EXERCISE AIM:
Scan the records beneath this line for the line holding "- destruct (Thread.start w1) as [[] w2];" and the line holding "cbn [pc goto].", then transcribe exactly those two and all lines between.

GIVEN RECORDS:
(** *** The two mutexes *)

Lemma destroy_workers_eq (d : Data) :
  destroy_workers d =
    (tt, with_threadTable (map Thread.destroy (threadTable d)) d,
     replicate (length (threadTable d)) DestroyWorker).
Proof.
  unfold destroy_workers, mbind, M_bind, get, modify.
  by rewrite for_counter_emit.
Qed.

Lemma execute_step_lock_discipline m (d : Data) :
  lock_discipline m → lock_discipline (result (execute_step size_type m d)).
Proof.
  destruct m as [l tl ql i]. unfold lock_discipline at 1.
  cbn [pc threadLocker taskLocker].
  destruct l; intros Hm;
    lazymatch type of Hm with
    | _ ∧ _ => destruct Hm as [-> ->]
    | _ → _ => destruct ql, tl; try (by specialize (Hm eq_refl)); clear Hm
    | _ => subst ql
    end;
    unfold execute_step, locker_lock, locker_unlock, configure_and_start,
      mbind, M_bind, getClosed, get, emit, mret, M_ret, modify;
    cbn [pc threadLocker taskLocker it];
    rewrite ?destroy_workers_eq;
    repeat case_match; simplify_eq; cbn; try done; try (by split).
Qed.

Lemma perform_manager a (s s' : Pool) l :
  a ≠ Manager_step → perform size_type a s = Some (s', l) → manager s' = manager s.
Proof.
  destruct a; cbn [perform]; try done; intros _;
    try (by intros (_ & -> & _)%call_data).
  - case_match; [done|]. by intros [= <- <-].
  - repeat case_match; try done; by intros [= <- <-].
Qed.

Lemma perform_lock_discipline a (s s' : Pool) l :
  perform size_type a s = Some (s', l) →
  lock_discipline (manager s) → lock_discipline (manager s').
Proof.
  destruct a;
    try (intros Ha; apply perform_manager in Ha as ->; done).
  cbn [perform]. case_match; [done|]. intros [= <- <-].
  apply execute_step_lock_discipline.
Qed.

Lemma run_lock_discipline acts (s s' : Pool) :
  run size_type acts s = Some s' →
  lock_discipline (manager s) → lock_discipline (manager s').
Proof.
  revert s. induction acts as [|a acts IH]; intros s; cbn [run].
  - by intros [= <-].
  - destruct (perform size_type a s) as [[s1 l]|] eqn:Ha; [|done].
    intros Hrun Hs. apply (IH _ Hrun). by eapply perform_lock_discipline.
Qed.

Lemma lock_discipline_order m :
  lock_discipline m → taskLocker m = true → threadLocker m = true.
Proof.
  unfold lock_discipline. destruct (pc m); intros H1 H2; try done;
    try (by destruct H1); try (destruct H1; congruence); try congruence.
Qed.

Lemma max_held_ge held log : (length held ≤ max_held held log)%nat.
Proof. destruct log; cbn [max_held]; lia. Qed.

Lemma max_held_replicate held n e log :
  held_after held e = held →
  max_held held (replicate n e ++ log) = max_held held log.
Proof.
  intros He. induction n as [|n IH]; [done|].
  cbn [replicate app max_held]. rewrite He, IH.
  pose proof (max_held_ge held log). lia.
Qed.

Lemma setThreads_max_held threads (d : Data) :
  (max_held [] (log (setThreads size_type threads d)) ≤ 1)%nat.
Proof.
  rewrite setThreads_eq. cbv zeta.
  destruct (threads >? maxThreads d); [cbn; lia|].
  destruct (to_size_t _ >? 0); [|cbn; lia].
  destruct (result (reserve threads d)) as [[]|e]; [|vm_compute; lia].
  cbn [log snd max_held length held_after].
  rewrite max_held_replicate by done.
  destruct (to_size_t _ =? _); vm_compute; lia.
Qed.

Lemma setThreads_step_max_held c (d : Data) :
  (max_held (if setter_owns (Some c) then [pool_mutex] else [])
     (log (setThreads_step size_type c d)) ≤ 1)%nat.
Proof.
  unfold setter_owns. destruct (setter_pc c) eqn:Hpc.
  - rewrite setThreads_step_check by done. cbn. lia.
  - rewrite setThreads_step_difference by done. cbn [log snd max_held length]. lia.
  - rewrite setThreads_step_lock by done.
    destruct (result (reserve (setter_threads c) d)) as [[]|e];
      cbn [log snd]; vm_compute; lia.
  - unfold setThreads_step. rewrite Hpc.
    destruct (setter_counter c <? setter_number c); cbn [log snd]; vm_compute; lia.
  - rewrite setThreads_step_unlock by done. cbn [log snd]. vm_compute. lia.
  - rewrite setThreads_step_add by done. cbn. lia.
  - rewrite setThreads_step_notify by done.
    destruct (to_size_t _ =? _); cbn; lia.
  - unfold setThreads_step. rewrite Hpc. cbn. lia.
  - unfold setThreads_step. rewrite Hpc. cbn. lia.
Qed.

Lemma callback_max_held free id (d : Data) :
  (max_held [] (log (callback size_type free id d)) ≤ 1)%nat.
Proof.
  unfold callback, mbind, M_bind, modify, get, notify_one, emit.
  destruct free; [|cbn; lia]. cbn [freeThreads with_freeThreads].
  destruct (_ =? 1); cbn; lia.
Qed.

(** C2, as the code has it: the manager owns the queue mutex only while it
    owns the pool mutex, which it takes first; it owns both from line 253 to
    line 275, except inside the wait of line 260.  The thread of any other
    action, a statement of [setThreads] or a call of [pushTask] or [destroy]
    or [setMaxThreads], the callback of a worker or a worker that takes a
    task, never holds more than one mutex. *)
Theorem mutexes_nested threads maxThreads acts (s : Pool) :
  run size_type acts (new_pool size_type threads maxThreads) = Some s →
  (owns (manager s) queue_mutex = true → owns (manager s) pool_mutex = true) ∧
  (∀ a s' l, a ≠ Manager_step →
     perform size_type a s = Some (s', l) →
     (max_held (held_before a s) l ≤ 1)%nat).
Proof.
  intros Hrun. split.
  - apply lock_discipline_order. apply (run_lock_discipline _ _ _ Hrun).
    by split.
  - intros a s' l Ha. destruct a; cbn [perform held_before]; [done|..];
      try intros (_ & _ & _ & ->)%call_data.
    + case_match; [done|]. intros [= <- <-]. cbn. lia.
    + destruct (setter s) as [c|]; [|done].
      destruct (setter_pc c) eqn:Hpc;
        try (case_match; [done|]; intros [= <- <-];
             apply setThreads_step_max_held);
        intros [= <- <-]; unfold setter_owns; rewrite Hpc; cbn; lia.
    + rewrite pushTask_eq, pushTask_pair_eq. cbn [log snd].
      case_match; vm_compute; lia.
    + rewrite pushTask_pair_eq. cbn [log snd]. case_match; vm_compute; lia.
    + rewrite pushTask_list_eq. cbn [log snd]. case_match; vm_compute; lia.
    + rewrite destroy_eq. case_match; cbn; lia.
    + cbn. lia.
    + apply callback_max_held.
    + cbn. lia.
    + vm_compute. lia.
Qed.

(** The pool mutex excludes: the manager and the caller of [setThreads] never
    own it together. *)
Lemma execute_step_acquires m (d : Data) taken :
  threadLocker m = false →
  threadLocker (result (execute_step size_type m d)) = true →
  taken pool_mutex = true →
  takes taken (log (execute_step size_type m d)) = true.
Proof.
  destruct m as [l tl ql i]. cbn [threadLocker]. intros -> Hafter Htaken.
  revert Hafter.
  destruct l;
    unfold execute_step, locker_lock, locker_unlock, configure_and_start,
      mbind, M_bind, getClosed, get, emit, mret, M_ret, modify;
    cbn [pc threadLocker taskLocker it];
    rewrite ?destroy_workers_eq;
    repeat case_match; simplify_eq; cbn; try done;
    intros _; by rewrite Htaken.
Qed.

Lemma setThreads_step_owns c (d : Data) :
  setter_owns (Some (result (setThreads_step size_type c d))) = true →
  setter_owns (Some c) = true ∨ setter_pc c = Lock_table.
Proof.
  unfold setter_owns, setThreads_step.
  destruct (setter_pc c) eqn:Hpc;
    unfold mbind, M_bind, getMaxThreads, table_size, get, emit, modify, reserve,
      push_back, notify_one, mret, M_ret;
    repeat match goal with |- context [if ?b then _ else _] => destruct b end;
    cbn [result fst setter_pc setter_goto with_number with_counter];
    rewrite ?Hpc; auto.
Qed.

Lemma perform_exclusive a (s s' : Pool) l :
  perform size_type a s = Some (s', l) → exclusive s → exclusive s'.
Proof.
  unfold exclusive. destruct a; cbn [perform];
    try (intros (_ & -> & -> & _)%call_data; done).
  - destruct (takes _ _) eqn:Htakes; [done|]. intros [= <- <-] Hs [Hm Hc].
    cbn [manager setter owns] in *.
    destruct (threadLocker (manager s)) eqn:Hbefore; [by apply Hs|].
    rewrite (execute_step_acquires _ _ (owned_by_others s) Hbefore Hm) in Htakes;
      done.
  - case_match; [done|]. intros [= <- <-] Hs [_ Hc]. done.
  - destruct (setter s) as [c|] eqn:Hsetter; [|done].
    assert (Hstep : ∀ s1 l1,
      (let r := setThreads_step size_type c (data s) in
       if takes (owned_by_manager s) (log r) then None
       else Some ({| data := state r; manager := manager s;
                     setter := Some (result r) |}, log r)) = Some (s1, l1) →
      ¬ (owns (manager s) pool_mutex = true ∧ setter_owns (Some c) = true) →
      ¬ (owns (manager s1) pool_mutex = true ∧ setter_owns (setter s1) = true)).
    { intros s1 l1. cbv zeta. destruct (takes _ _) eqn:Htakes; [done|].
      intros [= <- <-] Hs [Hm Hc]. cbn [manager setter] in *.
      apply setThreads_step_owns in Hc as [Hc|Hpc]; [by apply Hs|].
      rewrite setThreads_step_lock in Htakes by done.
      destruct (result (reserve (setter_threads c) (data s))) as [[]|e];
        unfold takes, owned_by_manager in Htakes;
        cbn [log snd existsb owns] in Htakes, Hm;
        rewrite ?orb_false_r in Htakes; congruence. }
    destruct (setter_pc c); try apply Hstep;
      intros [= <- <-] _ [_ Hc]; done.
Qed.

Lemma run_exclusive acts (s s' : Pool) :
  run size_type acts s = Some s' → exclusive s → exclusive s'.
Proof.
  revert s. induction acts as [|a acts IH]; intros s; cbn [run].
  - by intros [= <-].
  - destruct (perform size_type a s) as [[s1 l]|] eqn:Ha; [|done].
    intros Hrun Hs. apply (IH _ Hrun). by eapply perform_exclusive.
Qed.

(** *** The dispatch of a task *)

Lemma configure_and_start_eq i w task (d : Data) :
  configure_and_start size_type i w task d =
    let '(configured, w1) := Thread.configure w task in
    if configured : bool then
      let '(started, w2) := Thread.start w1 in
      let d1 := with_threadTable (<[i:=w2]> (threadTable d)) d in
      if started : bool then
        (true,
         with_freeThreads (wrap size_type (freeThreads d - 1))
           (with_taskQueue (Queue.pop (taskQueue d)) d1), [])
      else (false, d1, [])
    else (false, with_threadTable (<[i:=w1]> (threadTable d)) d, []).
Proof.
  unfold configure_and_start.
  destruct (Thread.configure w task) as [[] w1]; [|done].
  by destruct (Thread.start w1) as [[] w2].
Qed.

(** C7: the dispatch attempt of line 269, on the worker at [it] and a queue
    with the front task [task], while the idle count is positive.  When the
    worker takes the task, the queue loses exactly its front task and the idle
    count goes down by one; when it does not, the queue and the idle count
    stay as they are.  In both cases the manager releases the queue mutex and
    the scan goes on with the next worker. *)
Theorem dispatch_attempt m (d : Data) w task q :
  pc m = Configure →
  taskLocker m = true →
  threadTable d !! it m = Some w →
  taskQueue d = task :: q →
  0 < freeThreads d <= max_value size_type →
  let r := execute_step size_type m d in
  let r' := execute_step size_type (result r) (state r) in
  (if hand_off w task
   then taskQueue (state r) = q ∧ freeThreads (state r) = freeThreads d - 1
   else taskQueue (state r) = task :: q ∧ freeThreads (state r) = freeThreads d) ∧
  length (threadTable (state r)) = length (threadTable d) ∧
  pc (result r) = Unlock_tasks ∧
  state r' = state r ∧
  log r' = [Unlock queue_mutex] ∧
  pc (result r') = For ∧
  it (result r') = S (it m).
Proof.
  intros Hpc Hlock Hw Hq Hfree r r'.
  assert (Hdec : wrap size_type (freeThreads d - 1) = freeThreads d - 1).
  { apply wrap_in_range. pose proof (min_value_nonpos size_type).
    unfold in_range. lia. }
  assert (Hr : result r = goto Unlock_tasks m ∧
    length (threadTable (state r)) = length (threadTable d) ∧
    if hand_off w task
    then taskQueue (state r) = q ∧ freeThreads (state r) = freeThreads d - 1
    else taskQueue (state r) = task :: q ∧ freeThreads (state r) = freeThreads d).
  { unfold r, execute_step, hand_off. rewrite Hpc.
    unfold mbind, M_bind, get, mret, M_ret. cbv beta iota. rewrite Hw, Hq.
    cbn [Queue.front head]. rewrite configure_and_start_eq.
    destruct (Thread.configure w task) as [[] w1].
    - destruct (Thread.start w1) as [[] w2];
        cbn [result state fst snd with_threadTable with_taskQueue with_freeThreads
             threadTable taskQueue freeThreads Queue.pop];
        rewrite length_insert, ?Hq, ?Hdec; by split_and!.
    - cbn [result state fst snd with_threadTable threadTable taskQueue freeThreads].
      rewrite length_insert, Hq. by split_and!. }
  destruct Hr as (Hm & Hlen & Hhand).
  assert (Hr' : r' = (goto For (with_taskLocker false (with_it (S (it m)) m)),
                      state r, [Unlock queue_mutex])).
  { unfold r'. rewrite Hm. unfold execute_step. cbn [pc goto].
    unfold locker_unlock. cbn [taskLocker with_it goto]. by rewrite Hlock. }
  rewrite Hr', Hm. by split_and!.
Qed.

ANSWER SECTION:
    - destruct (Thread.start w1) as [[] w2];
        cbn [result state fst snd with_threadTable with_taskQueue with_freeThreads
             threadTable taskQueue freeThreads Queue.pop];
        rewrite length_insert, ?Hq, ?Hdec; by split_and!.
    - cbn [result state fst snd with_threadTable threadTable taskQueue freeThreads].
      rewrite length_insert, Hq. by split_and!. }
  destruct Hr as (Hm & Hlen & Hhand).
  assert (Hr' : r' = (goto For (with_taskLocker false (with_it (S (it m)) m)),
                      state r, [Unlock queue_mutex])).
  { unfold r'. rewrite Hm. unfold execute_step. cbn [pc goto].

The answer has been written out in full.